The Last Tango is made with tequila, agave, lime juice, cantaloupe and basil.

A cocktail of Wallace’s own creation, this refreshing margarita was originally intended for only the River Bar & Lounge menu, but quickly became a staple and is now one of the most popular specialty cocktails throughout Sea Island. Incorporating Gran Centenario Rosangel tequila, agave, lime juice, fresh cantaloupe and basil leaves, the latter two ingredients are muddled together before adding the liquids to be shaken and strained into a double rocks glass over ice. The garnish of two cayenne-salted cantaloupe spheres and a basil leaf play up the herbaceous layer while also adding a slight kick.

Water Lily

Available in The Oak Room at The Lodge, this revitalizing drink was born from the idea of using aloe in a cocktail. For this element, bartender Laurie Rider chose Chareau aloe liqueur for its distinctive and delightful flavor profile of fresh aloe vera, muskmelon, spearmint and cucumber. This liqueur is combined with certified-organic Purity Vodka Connoisseur 51 Reserve, lemon and pineapple juices, simple syrup and a few dashes of Fee Brothers plum bitters, all shaken and strained into a snifter over ice, then finished with a pineapple frond garnish for a tropical accent that will transport you back to the warm summer season.

Colonel’s Orders

This sweet sip, created by Wallace and a friend of the resort, Col. Chris Conner, will appear on the menu at Sea Strike & Pub, an on-property bowling alley and tavern slated to open this fall. “This light and refreshing cocktail features a dessert-ready gin that’s reminiscent of a slice of English lemon cake combined with local honey and garden-fresh aromatics,” Wallace says. The citrus notes in the Sipsmith Lemon Drizzle gin are complemented by velvet falernum, honey syrup and lemon juice, plus muddled cucumber and basil. Everything is shaken and strained into a double rocks glass over ice with a lemon wheel and basil sprig garnish.

Beyond Bliss

Find your bliss at the Forbes Five-Star Georgian Room, where Lead Bartender Erica Gantt is shaking things up with her stunning, electric blue mai tai. Diverging from the classic rum base, this version contains Herradura blanco tequila and Bozal mezcal as well as blue Curaçao, orgeat syrup, lime juice, a few drops of Bittermens Xocolatl Mole bitters and muddled mint. “Beyond Bliss delivers a rich, mint-forward sweetness that’s offset with a grounded, smoke-driven elegance,” Wallace says.
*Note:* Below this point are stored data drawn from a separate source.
Definition _validate_layout (self : RawManifestV1) : result unit :=
  let! scope := manifest_scope (m_exchange self) (m_market self) (m_instrument_key self) (m_logical_stream self) in
  let! first_hour := _utc_storage_hour (m_first_received_at_ns self) in
  let! last_hour := _utc_storage_hour (m_last_received_at_ns self) in
  raise ValueError "manifest rows cross a UTC storage hour" when negb (String.eqb first_hour last_hour);;
  let expected_prefix := scope ++ split_on slash first_hour in
  let data_parts := split_on slash (m_data_relative_path self) in
  raise ValueError "data path does not match manifest identity/layout/hour"
    when negb (bool_decide (removelast data_parts = expected_prefix))
         || bool_decide (_FINAL_PART_NAME (List.last data_parts "") = None);;
  let! expected_manifest := manifest_path_for_data (m_data_relative_path self) in
  raise ValueError "manifest path is not the exact data sibling"
    when negb (String.eqb (manifest_relative_path self) expected_manifest);;
  Ok tt.

Definition control_values (self : RawManifestV1) : list bool :=
  (present <$> [gap_count self; reconnect_count self; parse_error_count self; checksum_error_count self; queue_overflow_count self])
  ++ [present (control_event_ids self)].
Definition durability_values (self : RawManifestV1) : list bool :=
  present <$> [durability_sample_count self; durability_lag_p50_ns self; durability_lag_p95_ns self; durability_lag_p99_ns self;
    durability_lag_max_ns self; sync_count self; sync_duration_total_ns self; sync_duration_max_ns self;
    slo_breach_count self; write_failure_count self; sync_failure_count self].
Definition lineage_values (self : RawManifestV1) : list bool :=
  [present (recovery_transaction_id self); present (recovery_source_state self); present (recovery_source_relative_path self);
   present (recovery_source_bytes self); present (recovery_source_sha256 self); present (recovery_control_event_id self);
   present (recovered_frame_count self); present (recovered_record_count self); present (recovered_bytes self);
   present (recovered_sha256 self)].
Definition suffix_values (self : RawManifestV1) : list bool :=
  [present (quarantined_suffix_relative_path self); present (quarantined_suffix_bytes self);
   present (quarantined_suffix_sha256 self)].

Definition _validate_normal_manifest (self : RawManifestV1) : result unit :=
  raise ValueError "normal manifests require created_at_ns" when negb (present (created_at_ns self));;
  raise ValueError "normal manifests require codec settings"
    when negb (present (m_zstd_level self)) || negb (present (m_max_plain_frame_bytes self));;
  raise ValueError "normal manifests require control summaries" when existsb negb (control_values self);;
  raise ValueError "normal manifests require measured durability summaries"
    when negb (bool_decide (durability_measurement self = MEASURED)) || existsb negb (durability_values self);;
  raise ValueError "durability sample count must match record_count"
    when negb (bool_decide (durability_sample_count self = Some (m_record_count self)));;
  match durability_lag_p50_ns self, durability_lag_p95_ns self, durability_lag_p99_ns self with
  | Some p50, Some p95, Some p99 =>
      raise ValueError "durability quantiles must be non-decreasing" when negb ((p50 <=? p95) && (p95 <=? p99));;
      raise ValueError "normal manifests cannot contain recovery lineage"
        when existsb id (lineage_values self) || existsb id (suffix_values self);;
      raise ValueError "normal manifests cannot name unavailable fields" when negb (nil (unavailable_fields self));;
      Ok tt
  | _, _, _ => Err (AssertionError "durability_lag is not None")
  end.

(** The checks that relate the source state to the other facts. *)
Definition check_source_state (self : RawManifestV1) (state : RecoverySourceState) (source_path : string)
    (suffix_present source_is_partial source_matches_published : bool) : result unit :=
  match state with
  | PARTIAL_COMPLETE =>
      raise ValueError "complete partial recovery facts are inconsistent"
        when suffix_present || negb source_is_partial || negb source_matches_published;; Ok tt
  | PARTIAL_TRUNCATED =>
      raise ValueError "truncated partial recovery requires a bad suffix"
        when negb suffix_present || negb source_is_partial;; Ok tt
  | ORPHAN_CLOSED_DATA =>
      raise ValueError "retained closed orphan must preserve its source"
        when suffix_present || negb (String.eqb source_path (m_data_relative_path self)) || negb source_matches_published;; Ok tt
  | OWNED_CONTROL_CARRIER =>
      raise ValueError "owned control carrier facts are inconsistent"
        when suffix_present || negb (String.eqb (m_logical_stream self) "_control") || negb (m_record_count self =? 1)
             || negb (bool_decide (recovered_frame_count self = Some 1))
             || negb (String.eqb source_path (m_data_relative_path self +:+ ".partial")) || negb source_matches_published;;
      Ok tt
  | PUBLICATION_COEXISTENCE =>
      raise ValueError "publication coexistence facts are inconsistent"
        when suffix_present || negb source_is_partial || negb source_matches_published;; Ok tt
  | CLEANUP_INTENT | CLEANUP_TOMBSTONE => Ok tt
  end.

Definition _RECOVERY_EVENT_PREFIX : string := "raw-recovery-lineage:v1:".

Definition _validate_recovery_manifest (self : RawManifestV1) : result unit :=
  raise ValueError "recovery manifests cannot invent codec settings"
    when present (m_zstd_level self) || present (m_max_plain_frame_bytes self);;
  raise ValueError "recovery summaries must be unavailable after crash"
    when negb (bool_decide (durability_measurement self = UNAVAILABLE_AFTER_CRASH))
         || existsb id (control_values self ++ durability_values self);;
  raise ValueError "recovery manifests require complete lineage facts" when existsb negb (lineage_values self);;
  match recovery_transaction_id self, recovery_source_state self, recovery_source_relative_path self,
        recovery_source_bytes self, recovered_frame_count self, recovered_record_count self, recovered_bytes self with
  | Some transaction_id, Some state, Some source_path, Some source_bytes, Some frame_count, Some record_count, Some bytes =>
      raise ValueError "cleanup outcomes do not publish recovery manifests"
        when bool_decide (state ∈ [CLEANUP_INTENT; CLEANUP_TOMBSTONE]);;
      raise ValueError "recovery manifests cannot invent created_at_ns" when present (created_at_ns self);;
      raise ValueError "recovery unavailable_fields set is not canonical"
        when negb (bool_decide (unavailable_fields self = RECOVERY_UNAVAILABLE_FIELDS));;
      raise ValueError "recovery control event ID does not match its transaction"
        when negb (bool_decide (recovery_control_event_id self = Some (_RECOVERY_EVENT_PREFIX +:+ transaction_id)));;
      raise ValueError "recovered record count must match record_count" when negb (record_count =? m_record_count self);;
      raise ValueError "recovered bytes must match the published file" when negb (bytes =? file_size_bytes self);;
      raise ValueError "recovered hash must match the published file"
        when negb (bool_decide (recovered_sha256 self = Some (file_sha256 self)));;
      raise ValueError "quarantined suffix facts must be all present or all absent"
        when negb (forallb id (suffix_values self)) && existsb id (suffix_values self);;
      raise ValueError "recovered frames cannot exceed recovered records" when record_count <? frame_count;;
      let! _ :=
        match quarantined_suffix_bytes self with
        | Some suffix_bytes =>
            raise ValueError "recovery prefix and suffix bytes must cover the source"
              when negb (bytes + suffix_bytes =? source_bytes);; Ok tt
        | None => raise ValueError "complete recovery bytes must match the source" when negb (bytes =? source_bytes);; Ok tt
        end in
      check_source_state self state source_path (present (quarantined_suffix_relative_path self))
        (suffix ".jsonl.zst.partial" source_path)
        ((source_bytes =? file_size_bytes self) && bool_decide (recovery_source_sha256 self = Some (file_sha256 self)))
  | _, _, _, _, _, _, _ => Err (AssertionError "lineage is not None")
  end.

(** [RawManifestV1(...)] *)
Definition manifest_init (self : RawManifestV1) : result RawManifestV1 :=
  raise ValueError "validation error" when negb (manifest_fields_ok self);;
  let! _ := _validate_sorted_facts self in
  let! _ := _validate_row_facts self in
  let! _ := _validate_layout self in
  let! _ := if bool_decide (close_reason self = RECOVERY) then _validate_recovery_manifest self
            else _validate_normal_manifest self in
  Ok self.

(** ** Its bytes *)
Definition strings (l : list string) : Json := JList (JStr <$> l).
Definition ints (l : list Z) : Json := JList (JInt <$> l).
Definition manifest_payload (self : RawManifestV1) : Json := JDict [
  ("schema_version", JInt 1); ("exchange", jenum (m_exchange self)); ("market", jopt jenum (m_market self));
  ("instrument_key", jopt JStr (m_instrument_key self)); ("logical_stream", JStr (m_logical_stream self));
  ("wire_symbols", strings (m_wire_symbols self)); ("data_relative_path", JStr (m_data_relative_path self));
  ("manifest_relative_path", JStr (manifest_relative_path self)); ("file_size_bytes", JInt (file_size_bytes self));
  ("file_sha256", JStr (file_sha256 self)); ("zstd_level", jopt JInt (m_zstd_level self));
  ("zstd_write_checksum", JBool true); ("zstd_write_content_size", JBool true);
  ("max_plain_frame_bytes", jopt JInt (m_max_plain_frame_bytes self)); ("record_count", JInt (m_record_count self));
  ("first_received_at_ns", JInt (m_first_received_at_ns self)); ("last_received_at_ns", JInt (m_last_received_at_ns self));
  ("first_event_time_ns", jopt JInt (m_first_event_time_ns self)); ("last_event_time_ns", jopt JInt (m_last_event_time_ns self));
  ("worker_instance_id", JStr (m_worker_instance_id self)); ("connection_generations", ints (m_connection_generations self));
  ("writer_sequence_first", JInt (m_writer_sequence_first self)); ("writer_sequence_last", JInt (m_writer_sequence_last self));
  ("config_sha256", JStr (m_config_sha256 self)); ("egress_ids", strings (m_egress_ids self));
  ("requested_intervals_ns", ints (m_requested_intervals_ns self)); ("effective_intervals_ns", ints (m_effective_intervals_ns self));
  ("gap_count", jopt JInt (gap_count self)); ("reconnect_count", jopt JInt (reconnect_count self));
  ("parse_error_count", jopt JInt (parse_error_count self)); ("checksum_error_count", jopt JInt (checksum_error_count self));
  ("queue_overflow_count", jopt JInt (queue_overflow_count self)); ("control_event_ids", jopt strings (control_event_ids self));
  ("durability_measurement", JStr (measurement_value (durability_measurement self)));
  ("durability_sample_count", jopt JInt (durability_sample_count self)); ("durability_lag_p50_ns", jopt JInt (durability_lag_p50_ns self));
  ("durability_lag_p95_ns", jopt JInt (durability_lag_p95_ns self)); ("durability_lag_p99_ns", jopt JInt (durability_lag_p99_ns self));
  ("durability_lag_max_ns", jopt JInt (durability_lag_max_ns self)); ("sync_count", jopt JInt (sync_count self));
  ("sync_duration_total_ns", jopt JInt (sync_duration_total_ns self)); ("sync_duration_max_ns", jopt JInt (sync_duration_max_ns self));
  ("slo_breach_count", jopt JInt (slo_breach_count self)); ("write_failure_count", jopt JInt (write_failure_count self));
  ("sync_failure_count", jopt JInt (sync_failure_count self)); ("close_reason", JStr (close_reason_value (close_reason self)));
  ("created_at_ns", jopt JInt (created_at_ns self)); ("closed_at_ns", JInt (closed_at_ns self));
  ("recovery_transaction_id", jopt JStr (recovery_transaction_id self));
  ("recovery_source_state", jopt (fun s => JStr (source_state_value s)) (recovery_source_state self));
  ("recovery_source_relative_path", jopt JStr (recovery_source_relative_path self));
  ("recovery_source_bytes", jopt JInt (recovery_source_bytes self)); ("recovery_source_sha256", jopt JStr (recovery_source_sha256 self));
  ("recovery_control_event_id", jopt JStr (recovery_control_event_id self));
  ("recovered_frame_count", jopt JInt (recovered_frame_count self)); ("recovered_record_count", jopt JInt (recovered_record_count self));
  ("recovered_bytes", jopt JInt (recovered_bytes self)); ("recovered_sha256", jopt JStr (recovered_sha256 self));
  ("quarantined_suffix_relative_path", jopt JStr (quarantined_suffix_relative_path self));
  ("quarantined_suffix_bytes", jopt JInt (quarantined_suffix_bytes self));
  ("quarantined_suffix_sha256", jopt JStr (quarantined_suffix_sha256 self)); ("unavailable_fields", strings (unavailable_fields self))].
Served in a Cat Coupe glass over crushed ice and garnished with a mint sprig, this luxurious libation stands out at the resort’s speakeasy-inspired lounge.

Purple Rain

The classic New York whiskey sour meets a bold, tropical foundation in this cocktail crafted by Southern Tide bartender Danny Wilkin. Comprising Bacardí Limón rum, orgeat syrup, grapefruit and lime juices, this concoction is shaken and strained into a double rocks glass over ice to create a white base layer. The addition of a cabernet sauvignon float forms a purple cloud at the top of the glass that begins to drizzle down, creating the illusion of purple rain—hence the name. “The result is a beautifully crafted Tiki cocktail that showcases the versatility of red wine as an ingredient while staying true to classic Polynesian cocktail form,” Wallace says.